= Nathaniel Delemarre =

American paramilitary officer

Nathaniel Patrick Delemarre (September 16, 1969 – October 24, 2016) was an American paramilitary officer for the Central Intelligence Agency in the Special Activities Division (SAD). He was killed in action during an operation in Afghanistan in October 2016.

== Background and service ==
Delemarre served for 12 years as a United States Marine Corps Reserves radio operator, attaining the rank of lance corporal. Following the September 11 attacks, he joined the CIA as an analyst and later became a Navy Reserve officer. In 2007, he was listed as a consular officer with the State Department. He eventually transitioned to work with the CIA's paramilitary unit, the Special Activities Division.
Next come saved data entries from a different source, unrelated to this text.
Lemma Below_ok f g : file_ok f -> file_ok g -> Below f g = Some (bool_decide (file_lt f g)).
Proof.
  intros [Hf _] [Hg _]. unfold BySmallestKey. rewrite !(ivalid_nonempty (valid := valid)) by done. cbn [mbind option_bind].
  destruct (cmp_some (compare := InternalKey_Compare C) _ _ Hf Hg) as [r Er]. rewrite Er. cbn [mbind option_bind]. f_equal. symmetry. unfold file_lt, meta_lt. destruct r.
  - destruct (Z.ltb_spec (number f) (number g)); [apply bool_decide_true; by right | apply bool_decide_false]. rewrite Er. intros [? | [_ ?]]; [done | lia].
  - apply bool_decide_true. by left.
  - apply bool_decide_false. rewrite Er. by intros [? | [? _]].
Qed.
Lemma file_lt_trans f g h : file_ok f -> file_ok g -> file_ok h -> file_lt f g -> file_lt g h -> file_lt f h.
Proof.
  intros [Hf _] [Hg _] [Hh _] [H1 | [H1 N1]] [H2 | [H2 N2]].
  - left. by apply (cmp_trans _ (smallest g)).
  - left. by apply (cmp_eq_r _ (smallest g)).
  - left. by apply (cmp_eq _ (smallest g)).
  - right. split; [by apply (cmp_eq_r _ (smallest g)) | lia].
Qed.
Lemma file_lt_irrefl f : file_ok f -> ~ file_lt f f.
Proof. intros [Hf _] [H | [_ H]]; [by rewrite (cmp_refl (compare := InternalKey_Compare C) _ Hf) in H | lia]. Qed.
Lemma file_lt_total f g : file_ok f -> file_ok g -> number f <> number g -> ~ file_lt f g -> file_lt g f.
Proof.
  intros [Hf _] [Hg _] Hn H. destruct (cmp_some (compare := InternalKey_Compare C) _ _ Hf Hg) as [[] E].
  - right. split; [by apply cmp_eq_sym |]. destruct (Z.lt_total (number f) (number g)) as [? | [? | ?]]; [destruct H; by right | done | done].
  - destruct H. by left.
  - left. by apply cmp_gt_lt.
Qed.

Definition sorted_files l : Prop := StronglySorted file_lt l /\ Forall file_ok l.
Definition distinct l : Prop := base.NoDup ((λ f, number f) <$> l).

Lemma sorted_files_cons f l : sorted_files (f :: l) <-> file_ok f /\ Forall (file_lt f) l /\ sorted_files l.
Proof.
  unfold sorted_files. rewrite list.Forall_cons. split.
  - intros [Hs [Hf Hl]]. apply StronglySorted_inv in Hs as [Hs Hlt]. done.
  - intros (Hf & Hlt & Hs & Hl). split; [by apply SSorted_cons | done].
Qed.

(** Sorted lists with the same elements are the same. *)
Lemma sorted_unique {A} (R : A -> A -> Prop) (P : A -> Prop) (l l' : list A) :
  (∀ x, P x -> ~ R x x) -> (∀ x y z, P x -> P y -> P z -> R x y -> R y z -> R x z) ->
  StronglySorted R l -> StronglySorted R l' -> Forall P l -> (∀ x, x ∈ l <-> x ∈ l') -> l = l'.
Proof.
  intros Hirr Htr Hs. revert l'. induction Hs as [| x l Hs IH Hx]; intros l' Hs' Hp Hin.
  { destruct l' as [| y l']; [done |]. exfalso. apply (not_elem_of_nil y), Hin. by left. }
  destruct Hs' as [| y l' Hs' Hy]; [exfalso; apply (not_elem_of_nil x), Hin; by left |].
  apply list.Forall_cons in Hp as [Px Pl]. rewrite list.Forall_forall in Hx, Hy, Pl.
  pose proof (proj2 (Hin y) (list_elem_of_here _ _)) as Hyl. pose proof (proj1 (Hin x) (list_elem_of_here _ _)) as Hxl.
  apply elem_of_cons in Hyl, Hxl. assert (P y) as Py by (destruct Hyl as [-> | ?]; [done | by apply Pl]).
  assert (x = y) as <-.
  { destruct Hxl as [-> | Hxy]; [done |]. destruct Hyl as [-> | Hyx]; [done |]. exfalso. apply (Hirr x); [done |]. apply (Htr x y x); auto. }
  f_equal. apply IH; [done | by apply list.Forall_forall |]. intros z. specialize (Hin z). rewrite !elem_of_cons in Hin.
  split; intros Hz; [destruct (proj1 Hin) as [-> | ?] | destruct (proj2 Hin) as [-> | ?]]; auto; exfalso; apply (Hirr x); auto.
Qed.

Lemma FileSet_insert_ok f l : sorted_files l -> file_ok f -> number f ∉ (λ f, number f) <$> l ->
  ∃ l', FileSet_insert C ndebug f l = Some l' /\ sorted_files l' /\ l' ≡ₚ f :: l.
Proof.
  intros Hs Hf. induction l as [| g l IH]; intros Hn; cbn [FileSet_insert].
  { exists [f]. split; [done |]. split; [| done]. apply sorted_files_cons. split; [done |]. by split; [apply Forall_nil_2 |]. }
  apply sorted_files_cons in Hs as (Hg & Hlt & Hs). cbn [fmap list_fmap] in Hn. apply not_elem_of_cons in Hn as [Hne Hn].
  rewrite !Below_ok by done. cbn [mbind option_bind]. case_bool_decide as Hfg.
  - exists (f :: g :: l). split; [done |]. split; [| done]. apply sorted_files_cons. split; [done |]. split; [| by apply sorted_files_cons].
    apply Forall_cons_2; [done |]. destruct Hs as [_ Hl]. rewrite list.Forall_forall in *. intros h Hh. apply (file_lt_trans f g h); auto.
  - rewrite bool_decide_true by (apply file_lt_total; done). destruct (IH Hs Hn) as (l' & -> & Hs' & Hp). cbn [mbind option_bind].
    exists (g :: l'). split; [done |]. split; [| rewrite Hp; apply Permutation_swap]. apply sorted_files_cons. split; [done |]. split; [| done].
    rewrite Hp. apply Forall_cons_2; [by apply file_lt_total | done].
Qed.

(** ** The merge of the base with the files that were added *)
Fixpoint split_below f l : list File * list File :=
  match l with
  | [] => ([], [])
  | g :: l' => if bool_decide (file_lt f g) then ([], l) else (g :: (split_below f l').1, (split_below f l').2)
  end.
Fixpoint merge (base added : list File) : list File :=
  match added with [] => base | f :: added => (split_below f base).1 ++ f :: merge (split_below f base).2 added end.

Lemma upper_bound_ok f l : file_ok f -> Forall file_ok l -> upper_bound C ndebug f l = Some (split_below f l).
Proof.
  intros Hf. induction 1 as [| g l Hg Hl IH]; [done |]. cbn [upper_bound split_below]. rewrite Below_ok by done. cbn [mbind option_bind].
  case_bool_decide; [done |]. rewrite IH. cbn [mbind option_bind]. by destruct (split_below f l).
Qed.
Lemma split_below_app f l : l = (split_below f l).1 ++ (split_below f l).2.
Proof. induction l as [| g l IH]; [done |]. cbn. case_bool_decide; [done |]. cbn. by rewrite <- IH. Qed.
Lemma merge_perm base added : merge base added ≡ₚ base ++ added.
Proof.
  revert base. induction added as [| f added IH]; intros base; cbn [merge]; [by rewrite app_nil_r |].
  rewrite IH. rewrite (split_below_app f base) at 3. rewrite <- app_assoc. apply Permutation_app_head. apply Permutation_middle.
Qed.
Lemma split_below_sorted f l : sorted_files l -> file_ok f -> number f ∉ (λ f, number f) <$> l ->
  Forall (λ g, file_lt g f) (split_below f l).1 /\ Forall (file_lt f) (split_below f l).2.
Proof.
  intros Hs Hf. induction l as [| g l IH]; intros Hn; cbn [split_below]; [split; apply Forall_nil_2 |].
  apply sorted_files_cons in Hs as (Hg & Hlt & Hs). cbn [fmap list_fmap] in Hn. apply not_elem_of_cons in Hn as [Hne Hn].
  case_bool_decide as Hfg; cbn [fst snd].
  - split; [apply Forall_nil_2 |]. apply Forall_cons_2; [done |]. destruct Hs as [_ Hl]. rewrite list.Forall_forall in *. intros h Hh. apply (file_lt_trans f g h); auto.
  - destruct (IH Hs Hn) as [H1 H2]. split; [apply Forall_cons_2; [by apply file_lt_total | done] | done].
Qed.
Lemma sorted_files_app l l' : sorted_files (l ++ l') <-> sorted_files l /\ sorted_files l' /\ ∀ f g, f ∈ l -> g ∈ l' -> file_lt f g.
Proof.
  induction l as [| f l IH]; cbn [app].
  { split; [intros H; split_and!; [split; [apply SSorted_nil | apply Forall_nil_2] | done | by intros f g ?%elem_of_nil] | by intros (_ & ? & _)]. }
  rewrite !sorted_files_cons, IH, list.Forall_app, !list.Forall_forall. split.
  - intros (Hf & [H1 H2] & Hl & Hl' & H). split_and!; try done. intros x y [-> | Hx]%elem_of_cons Hy; auto.
  - intros ((Hf & H1 & Hl) & Hl' & H). split_and!; try done; intros x Hx; [| intros; apply H; [by right | done]]. apply H; [by left | done].
Qed.
Lemma merge_sorted base added : sorted_files base -> sorted_files added -> distinct (base ++ added) -> sorted_files (merge base added).
Proof.
  intros Hb. revert base Hb. induction added as [| f added IH]; intros base Hb Ha Hd; cbn [merge]; [done |].
  apply sorted_files_cons in Ha as (Hf & Hlt & Ha). unfold distinct in Hd. rewrite fmap_app in Hd. cbn [fmap list_fmap] in Hd.
  apply list.NoDup_app in Hd as (Hd1 & Hd2 & Hd3). apply list.NoDup_cons in Hd3 as [Hnf Hd3].
  assert (number f ∉ (λ f, number f) <$> base) as Hn by (intros Hin; apply (Hd2 _ Hin); by left).
  destruct (split_below_sorted f base Hb Hf Hn) as [H1 H2]. pose proof (split_below_app f base) as Eb.
  destruct (split_below f base) as [a b]. cbn [fst snd] in *. subst base. apply sorted_files_app in Hb as (Hsa & Hsb & Hab).
  assert (sorted_files (merge b added)) as Hm.
  { apply IH; [done | done |]. unfold distinct. rewrite fmap_app. rewrite fmap_app in Hd1, Hd2. apply list.NoDup_app in Hd1 as (_ & _ & Hd1).
    apply list.NoDup_app. split; [done |]. split; [| done]. intros n Hin Hin'. apply (Hd2 n); [by apply elem_of_app; right | by right]. }
  assert (Forall (file_lt f) (merge b added)) as Hfm by (rewrite merge_perm; by apply list.Forall_app).
  apply sorted_files_app. split; [done |]. split; [apply sorted_files_cons; done |]. intros x y Hx Hy. rewrite list.Forall_forall in H1.
  apply elem_of_cons in Hy as [-> | Hy]; [by apply H1 |]. destruct Hsa as [_ Hoa]. destruct Hm as [_ Hom]. rewrite list.Forall_forall in Hoa, Hom, Hfm.
  apply (file_lt_trans x f y); auto.
Qed.

(** ** Saving a level *)
(** What the assertions of a debug build ask for: the files of a level above 0 do not overlap. *)
Definition before f g : Prop := InternalKey_Compare C (largest f) (smallest g) = Some Lt.
Definition linked (level : Z) l : Prop := ndebug = true \/ level <= 0 \/ Sorted before l.
Definition kept (deleted : gset Z) l : list File := filter (λ f, number f ∉ deleted) l.

Lemma linked_take level l l' : linked level (l ++ l') -> linked level l.
Proof.
  intros [? | [? | H]]; [by left | by right; left | right; right]. induction l as [| f l IH]; [constructor |]. cbn in H.
  apply Sorted_inv in H as [H Hh]. constructor; [by apply IH |]. destruct l as [| g l]; [constructor |]. inversion Hh; subst. by constructor.
Qed.
Lemma linked_last level l f g l' : linked level ((l ++ [f]) ++ g :: l') -> negb ndebug && (0 <? level) = true -> before f g.
Proof.
  intros [-> | [H | H]] Hd; [done | bool_hyps; lia |]. clear Hd. rewrite <- app_assoc in H. cbn [app] in H.
  induction l as [| x l IH]; cbn [app] in H; apply Sorted_inv in H as [H Hh]; [by inversion Hh | by apply IH].
Qed.
Lemma check_overlap_ok level l : linked level l -> Forall file_ok l -> negb ndebug && (0 <? level) = true -> check_overlap C ndebug l = Some tt.
Proof.
  intros Hl Ho Hd. destruct Hl as [-> | [? | Hl]]; [done | bool_hyps; lia |]. induction l as [| f l IH]; [done |].
  apply Sorted_inv in Hl as [Hl Hh]. apply list.Forall_cons in Ho as [[_ Hf] Ho]. destruct l as [| g l]; [done |]. cbn [check_overlap].
  inversion Hh as [| ? ? Hb]; subst. unfold before in Hb. assert (valid_ikey valid (smallest g)) as Hg by by apply list.Forall_cons in Ho as [[? _] _].
  rewrite (ivalid_nonempty (valid := valid) ndebug (largest f)), (ivalid_nonempty (valid := valid) ndebug (smallest g)) by done. cbn [mbind option_bind]. rewrite Hb. cbn [mbind option_bind]. rewrite assert_bool by by apply bool_decide_eq_true.
  cbn [mbind option_bind]. by apply IH.
Qed.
=== CIA career and death ===
Delemarre was wounded during a firefight with Islamic State militants near Jalalabad, Afghanistan, on October 21, 2016. He succumbed to his injuries on October 24, 2016 at Landstuhl Regional Medical Center in Germany shortly after his wife arrived. His colleague, Brian Hoke, was also killed in the operation.

Delemarre is commemorated with a star on the CIA Memorial Wall, honoring personnel who died in the line of duty. He was awarded the Distinguished Intelligence Cross, the CIA's highest honor for valor. He was buried at Arlington National Cemetery and is survived by his wife and two daughters. His roommate, Tim Whelan (politician), in the Marine Corps Reserves paid tribute to him at a Cape Cod event for Memorial Day.